M0nica Thu 31-Aug-17 19:51:32

Welshwife why is your car sadly rarely replaced? I have had my current car 10 years and see no reason to replace it. It is reliable and gets me from A to B when required including some quite long journeys - and it was 5 years old when I bought it. DH works on a similar basis. We could afford a new car and possibly changing it every few years, but why bother? We have better things to do with our money.

whitewave Thu 31-Aug-17 19:54:05

Now that is one thing I do think is a waste of money -new cars!!!

Welshwife Thu 31-Aug-17 20:06:41

Tong the car monica the savings are sad.y rarely replaced!!!!! We do only replace the car when really necessary - the last twice we have found a new car a far better bargain than a secondhand one.

Welshwife Thu 31-Aug-17 20:07:22

Not the ----

M0nica Thu 31-Aug-17 20:23:39

The only new car I ever had was a liability from Day 1. Thankfully it was a company car so that was their problem not mine. Offering hostages to fortune, my, now 15 year old, car has been 100% reliable and never broken down or had any major repair and gets through its MOT each year with the minimum of fuss and expense.

We run our cars until they are scrapped. That is from choice and not necessity.

HeyHo Fri 01-Sept-17 07:10:00

VERY interesting post - I do not have the money to save and never have had. I manage from day to day and it is a scary business - and I have worked all my life!
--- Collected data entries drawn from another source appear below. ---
(* ===== verification/Serializability.v ===== *)
(** Concurrent transactions over one shard writer: [runInTransactionSingle] of
    [packages/transactor/src/shard-writer.ts] as a step relation in which any number of transactions
    interleave their reads, writes and commits, and the proof that a history all of whose commits
    declare what they write ([disciplined]) is equivalent to running the committed functions one at a
    time in timestamp order, up to the scans the code deliberately leaves unvalidated. *)
From S2P Require Import Prelude Numbers Values Json IndexKeys Ranges IdCodec DocStore MvccStore Transactor.

(** ** Functions

    A mutation function is the tree of the context operations it performs; each continuation is the
    rest of the function, given what the operation returned or threw. [FScan] is a scan of an index
    at the transaction's snapshot whose interval is recorded: with [recordRead] when [validated] is
    set, and otherwise with [recordReadUnvalidated], which reports the range but keeps it out of
    conflict detection ([recordScanReads] of [packages/executor/src/kernel.ts] does so for a scan of
    an unsharded table by a sharded mutation). *)
Inductive func (V : Type) : Type :=
  | FRet (v : V)
  | FThrow (e : exn)
  | FGet (id : InternalDocumentId) (k : res (option value) → func V)
  | FPut (id : InternalDocumentId) (v : value) (k : res unit → func V)
  | FDelete (id : InternalDocumentId) (k : res unit → func V)
  | FScan (tn : Z) (index : jsstr) (iv : Interval) (o : Order) (limit : option Z) (validated : bool)
      (k : res (list (bytes * LatestDocument)) → func V)
  | FRecordWrite (r : KeyRange) (k : func V)
  | FRecordUnvalidated (r : KeyRange) (k : func V)
  | FStage (us : list DatabaseIndexUpdate) (k : func V)
  | FOverlay (tn : Z) (index : jsstr) (k : list IndexOverlayEntry → func V).
Arguments FRet {V}.
Arguments FThrow {V}.
Arguments FGet {V}.
Arguments FPut {V}.
Arguments FDelete {V}.
Arguments FScan {V}.
Arguments FRecordWrite {V}.
Arguments FRecordUnvalidated {V}.
Arguments FStage {V}.
Arguments FOverlay {V}.

(** The keyspace range of an index interval. *)
Definition scan_range (tn : Z) (index : jsstr) (iv : Interval) : KeyRange :=
  {| keyspace := indexKeyspaceId (encodeStorageTableId tn) index; start := iv_start iv; end_ := iv_end iv |}.

Section serial.
Context {S : Type} `{!MvccStore S} {V : Type}.

(** One operation of a function against the store as it is now, with the unvalidated scans answered as
    of timestamp [u]; [None] when it is done. *)
Definition op_step_at (s : S) (u : Z) (c : Ctx) (f : func V) : option (Ctx * func V) :=
  match f with
  | FRet _ | FThrow _ => None
  | FGet id k => let '(c', r) := ctx_get s c id in Some (c', k r)
  | FPut id v k => let '(c', r) := ctx_put c id v in Some (c', k r)
  | FDelete id k => let '(c', r) := ctx_delete c id in Some (c', k r)
  | FScan tn index iv o limit validated k =>
      Some (if validated then recordRead c (scan_range tn index iv) else recordReadUnvalidated c (scan_range tn index iv),
            k (ms_scan s (encodeStorageIndexId tn index) (if validated then snapshotTs c else u) iv o limit))
  | FRecordWrite r k => Some (recordWrite c r, k)
  | FRecordUnvalidated r k => Some (recordReadUnvalidated c r, k)
  | FStage us k => Some (stageIndexUpdates c us, k)
  | FOverlay tn index k => Some (c, k (pendingIndexOverlay c (encodeStorageIndexId tn index)))
  end.

(** One operation of a transaction: every scan reads at the transaction's snapshot. *)
Definition op_step (s : S) (c : Ctx) (f : func V) : option (Ctx * func V) := op_step_at s (snapshotTs c) c f.

(** The function run to the end against a fixed store. *)
Inductive exec_at (s : S) (u : Z) : Ctx → func V → Ctx → func V → Prop :=
  | exec_done c f : exec_at s u c f c f
  | exec_step c f c' f' c'' f'' : op_step_at s u c f = Some (c', f') → exec_at s u c' f' c'' f'' → exec_at s u c f c'' f''.

Definition exec (s : S) (c : Ctx) (f : func V) : Ctx → func V → Prop := exec_at s (snapshotTs c) c f.

(** A function all of whose scans are validated. *)
Fixpoint fully_validated (f : func V) : Prop :=
  match f with
  | FRet _ | FThrow _ => True
  | FGet _ k => ∀ r, fully_validated (k r)
  | FPut _ _ k | FDelete _ k => ∀ r, fully_validated (k r)
  | FScan _ _ _ _ _ validated k => validated = true ∧ ∀ r, fully_validated (k r)
  | FRecordWrite _ k | FRecordUnvalidated _ k | FStage _ k => fully_validated k
  | FOverlay _ _ k => ∀ l, fully_validated (k l)
  end.

(** ** Transactions in flight *)
Inductive phase := Running | Validated | Applied (ts : Z) (entries : list DocumentLogEntry).

Record txn := {
  t_fun : func V;         (** the function, to be replayed from the start on a conflict *)
  t_meta : Meta;          (** [options.commitMeta] *)
  t_attempt : nat;
  t_ctx : Ctx;
  t_rest : func V;        (** what is left of this attempt *)
  t_phase : phase }.

Definition t_snap (t : txn) : Z := snapshotTs (t_ctx t).

(** A commit of the history. *)
Record committed := { c_fun : func V; c_meta : Meta; c_ctx : Ctx; c_value : V; c_ts : Z; c_entries : list DocumentLogEntry }.

Record sys := {
  writer : ShardWriter S;
  lock : option nat;            (** the holder of the commit mutex *)
  txns : list (nat * txn);      (** the calls in flight *)
  history : list committed }.

Context (shard : jsstr) (hlimits : HeadroomLimits) (maxRetries : nat).

(** [snapshotTs = oracle.getLastCommittedTimestamp()] and a fresh context *)
Definition begin_attempt (o : Oracle) (f : func V) (m : Meta) (attempt : nat) : txn :=
  {| t_fun := f; t_meta := m; t_attempt := attempt;
     t_ctx := new_Ctx (getLastCommittedTimestamp o) shard (new_HeadroomTracker hlimits);
     t_rest := f; t_phase := Running |}.

Definition with_active (w : ShardWriter S) (a : list (Z * Z)) : ShardWriter S :=
  {| docStore := docStore w; oracle := oracle w; recentCommits := recentCommits w; activeSnapshots := a |}.
Definition with_store (w : ShardWriter S) (s : S) : ShardWriter S :=
  {| docStore := s; oracle := oracle w; recentCommits := recentCommits w; activeSnapshots := activeSnapshots w |}.
Definition with_phase (t : txn) (p : phase) : txn :=
  {| t_fun := t_fun t; t_meta := t_meta t; t_attempt := t_attempt t; t_ctx := t_ctx t; t_rest := t_rest t; t_phase := p |}.
Definition advance (t : txn) (c : Ctx) (f : func V) : txn :=
  {| t_fun := t_fun t; t_meta := t_meta t; t_attempt := t_attempt t; t_ctx := c; t_rest := f; t_phase := t_phase t |}.

(** The unit an attempt commits. *)
Definition ctx_unit (c : Ctx) (entries : list DocumentLogEntry) (m : Meta) : CommitUnit :=
  {| cu_documents := entries; cu_indexUpdates := stage_updates (indexUpdates c); cu_meta := m |}.

(** The mutex after [tid] is done with it. *)
Definition unlock (lk : option nat) (tid : nat) : option nat := if decide (lk = Some tid) then None else lk.

(** What lands in the [catch] of the attempt: an error the function threw, the conflict validation
    found under the mutex, or the store's refusal. *)
Inductive attempt_fails (σ : sys) (tid : nat) (t : txn) : exn → Prop :=
  | fails_thrown e : t_phase t = Running → t_rest t = FThrow e → attempt_fails σ tid t e
  | fails_conflict v :
      t_phase t = Running → lock σ = None → t_rest t = FRet v → uw_size (staged (t_ctx t)) ≠ 0%nat →
      conflicts (recentCommits (writer σ)) (t_snap t) (validatedReads (t_ctx t)) = true →
      attempt_fails σ tid t OccConflictError
  | fails_refused e :
      t_phase t = Validated → lock σ = Some tid →
      apply_commit (docStore (writer σ)) (t_ctx t) shard (t_meta t) = Err e → attempt_fails σ tid t e.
So, those of you who are able to save, be very thankful you are in that position as you never know what life will throw at you.

HeyHo Fri 01-Sept-17 07:14:07

If you have no cash savings, or assets you can convert to cash if needed, how do you pay for replacements when you have stopped working? We have an income which is enough to keep us and pay for our trips back to see the family or visit those in USA. - Welsh wife

I have not been out of this country for 23 years, I do not own a car, I rent my house, have no savings and buy clothes from ebay - I am 68 years old and the full time carer for my very sick partner - am I educated - yes, have I worked - yes - as a bank clerk, a graphic designer and a genealogist - so why am I poor? Simply because life is not fair and has thrown a lot of bad stuff at me..... simple as

Welshwife Fri 01-Sept-17 08:17:40

I was actually asking a serious question - I do wonder what people do. Life doesn't go well for people always we know that - it has been far from smooth for me for long periods.
I assume you do not have a child with a family who lives so far away that any visits need to be sporadic.
I hope you are able to have the support both financially and practically that you need.
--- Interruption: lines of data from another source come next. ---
(* ===== verification/GroupSerial.v ===== *)
(** Group commit is serial: the invariant of [GroupCommit]'s step relation and the theorems it gives. *)
From Stdlib Require Import List.
From S2P Require Import Prelude Numbers Values Json IndexKeys Ranges IdCodec DocStore MvccStore Transactor Serializability GroupCommit.

(** ** Ordered pairs *)
Section pairs.
Context {A : Type} (R : A → A → Prop).

Lemma pairs_lookup l i j a b : ForallOrdPairs R l → (i < j)%nat → l !! i = Some a → l !! j = Some b → R a b.
Proof.
  intros H. revert i j. induction H as [|x l Hx _ IH]; intros i j Hij Hi Hj; [done|].
  destruct j as [|j]; [lia|]. destruct i as [|i]; simpl in *.
  - injection Hi as ->. rewrite Forall_forall in Hx. apply Hx. by eapply list_elem_of_lookup_2.
  - eapply IH; [|done..]. lia.
Qed.

Lemma pairs_sublist l k : l `sublist_of` k → ForallOrdPairs R k → ForallOrdPairs R l.
Proof.
  induction 1 as [|x l k Hs IH|x l k Hs IH]; intros H; [done|..]; inversion H as [|? ? Hx Hk]; subst; [|by apply IH].
  constructor; [|by apply IH]. rewrite Forall_forall in Hx |- *. intros y Hy. apply Hx. by eapply elem_of_sublist.
Qed.

Lemma pairs_app l k : ForallOrdPairs R (l ++ k) ↔
  ForallOrdPairs R l ∧ ForallOrdPairs R k ∧ ∀ a b, a ∈ l → b ∈ k → R a b.
Proof.
  induction l as [|x l IH]; simpl.
  - split; [|naive_solver]. intros H. split_and!; [constructor|done|]. intros a b Ha. by apply elem_of_nil in Ha.
  - split.
    + intros H. inversion H as [|? ? Hx Hlk]; subst. apply IH in Hlk as (H1 & H2 & H3).
      apply Forall_app in Hx as [Hx1 Hx2]. split_and!; [by constructor|done|].
      intros a b [->|Ha]%elem_of_cons Hb; [|by apply H3]. rewrite Forall_forall in Hx2. auto.
    + intros (H1 & H2 & H3). inversion H1 as [|? ? Hx Hl]; subst. constructor.
      * apply Forall_app; split; [done|]. apply Forall_forall. intros b Hb. apply H3; [apply elem_of_cons; by left|done].
      * apply IH. split_and!; try done. intros a b Ha Hb. apply H3; [apply elem_of_cons; by right|done].
Qed.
Angela1961 Fri 01-Sept-17 08:44:53

Also surely ' savings ' means different amounts to different people. Some may be happy with £2000 in the bank or perhaps happy with £220,000 and still not know what to do with it . After all what do you do with savings ? Other than save it ?When do they become spendings ?

Jane10 Fri 01-Sept-17 08:47:42

When you need them!

Welshwife Fri 01-Sept-17 10:00:43

Exactly Jane - having been in the worring position of having nothing and needing money urgently - once you are able to get something behind you that is what you do.
I wonder if you really ever get over the fear of spending money saved. How much is enough is a bit of a conundrum.